■ **Your task**: Pull each line containing "eexists" out of the data and copy it.

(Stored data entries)
★ ★ ★

Lemma revoke_at_spec open_io revoke_io p uid app_id fs reg fs' r :
  parsed p → si_exists_fails open_io = false → Services.sound_io uid revoke_io → file_registry p fs reg →
  revoke_at registry_to_vec registry_from_slice open_io revoke_io p uid app_id fs = (fs', r) →
  match r with
  | Ok g => ∃ reg', revoke app_id reg = (reg', Ok g) ∧ file_registry p fs' reg'
  | Err _ => file_registry p fs' reg
  | Panic => False
  end.
Proof.
  intros Hp Hopen Hrevoke Hf. unfold revoke_at.
  destruct (PersistentAllowlist_open _ _ open_io p uid fs) as [fs1 opened] eqn:Ho.
  assert (Hheld : allowlist_held registry_from_slice p uid
                    ({| st_path := p; st_expected_uid := uid; st_value := AllowlistRegistry_new |}, fs) reg) by (by split).
  apply (open_held registry_to_vec registry_from_slice p uid open_io _ reg fs1 opened Hopen Hheld) in Ho as [Hkeep Ho].
  simpl in Hkeep. assert (Hf1 : file_registry p fs1 reg) by (unfold file_registry; by rewrite Hkeep).
  destruct opened as [a|e|]; [|intros [= <- <-]; exact Hf1|done]. destruct Ho as [Hap Hau].
  pose proof (transaction_steps registry_to_vec registry_from_slice json_roundtrip json_u64 p uid Hp
    revoke_io (revoke app_id) (Revoke app_id) inr Hrevoke I (λ _, eq_refl) (a, fs1) reg ltac:(by split)) as Hw.
  unfold wp, PersistentAllowlist_revoke in *. destruct (transaction _ _ revoke_io _ (a, fs1)) as [[a2 fs2] r2].
  intros [= <- <-]. destruct r2 as [g|e|]; simpl; [|by destruct Hw|done].
  destruct Hw as (eff & [-> Hg]%changing_Ok & [_ _ Hh]). simpl in Hh.
  exists (revoke app_id reg).1. split; [by rewrite <-Hg, <-surjective_pairing|exact Hh].
Qed.
End RevokeFacts.

(** ** The update the server runs *)
Lemma map_err_is_ok {E E' A} (f : E → E') (r : outcome E A) : is_ok (map_err f r) = is_ok r.
Proof. by destruct r. Qed.

(** The update of the server does to the files what the [update] command does, and succeeds
    when it does. *)
Lemma server_update_as_command sha256 tar_entries curl probe uio os arch current_exe config fs :
  let server := perform_stable_latest_update sha256 tar_entries curl probe uio os arch current_exe config fs in
  let command := update sha256 tar_entries curl probe uio (cf_update config) os arch current_exe fs in
  server.1 = command.1 ∧ is_ok server.2 = is_ok command.2.
Proof.
  unfold perform_stable_latest_update, update, st_bind, relay_call, st_lift. simpl.
  destruct (FixedSourceUpdater_new (cf_update config)) as [u|e|]; simpl; [|done..].
  destruct (acquire_lock uio u fs) as [fs1 [[]|e|]]; simpl; [|done..].
  destruct (release_os os) as [o|e|]; simpl; [|done..].
  destruct (release_arch arch) as [a|e|]; simpl; [|done..].
  destruct (download_latest curl uio u o a fs1) as [fs2 [[p1 p2]|e|]]; simpl; [|done..].
  destruct (verify_checksum sha256 uio p1 p2 fs2) as [[]|e|]; simpl; [|done..].
  destruct (extract_verified tar_entries uio u p1 fs2) as [fs3 [staged|e|]]; simpl; [|done..].
  destruct (verify_staged_startup sha256 probe uio u staged fs3) as [[]|e|]; simpl; [|done..].
  destruct current_exe as [installed|]; simpl; [|done].
  destruct (replace_binary _ _ _ _ _ _ _) as [fs4 [[]|e|]]; done.
Qed.

(** ** The revoke command *)
Lemma control_config_spec {IpAddr} (parse_ip : list byte → option IpAddr) from_toml read_to_string cp :
  match control_config parse_ip from_toml read_to_string cp with
  | Ok config => RelayConfig_validate parse_ip config = Ok tt ∧ sc_mode (cf_security config) = Verified
  | Err _ => True
  | Panic => False
  end.
Proof.
  unfold control_config, RelayConfig_from_path, RelayConfig_from_toml_str, require_verified_security.
  destruct (read_to_string cp) as [text|]; [|done]. simpl. destruct (from_toml text) as [config|]; [|done]. simpl.
  destruct (RelayConfig_validate parse_ip config) as [[]|e|] eqn:Hv; simpl; [|done|exact (RelayConfig_validate_returns parse_ip config Hv)].
  case_bool_decide as Hm; simpl; [done|]. split; [done|]. by destruct (sc_mode _).
Qed.

(** The command ends before it opens the allowlist, or is [revoke_at] on the allowlist of a
    valid configuration in verified mode. *)
Lemma revoke_command_cases {IpAddr} (parse_ip : list byte → option IpAddr) from_toml read_to_string to_vec from_slice
    open_io revoke_io id_output cp app_id fs :
  let run := revoke_command parse_ip from_toml read_to_string to_vec from_slice open_io revoke_io id_output cp app_id fs in
  (∃ e, run = (fs, Err e))
  ∨ ∃ config uid,
      control_config parse_ip from_toml read_to_string cp = Ok config ∧ current_uid id_output = Ok uid
      ∧ run = revoke_at to_vec from_slice open_io revoke_io (ec_allowlist_path (cf_enrollment config)) uid app_id fs.
Proof.
  unfold revoke_command, st_bind, st_lift. simpl.
  pose proof (control_config_spec parse_ip from_toml read_to_string cp) as Hc.
  destruct (control_config _ _ _ cp) as [config|e|]; simpl; [|by left; eexists|done].
  unfold AppId_new. destruct (identity_refused app_id); simpl; [by left; eexists|].
  pose proof (current_uid_returns id_output) as Hr.
  destruct (current_uid id_output) as [uid|e|]; simpl; [|by left; eexists|done].
  right. by exists config, uid.
Qed.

★ ★ ★

■ **Output of the exercise**:
  destruct (control_config _ _ _ cp) as [config|e|]; simpl; [|by left; eexists|done].
  unfold AppId_new. destruct (identity_refused app_id); simpl; [by left; eexists|].
  destruct (current_uid id_output) as [uid|e|]; simpl; [|by left; eexists|done].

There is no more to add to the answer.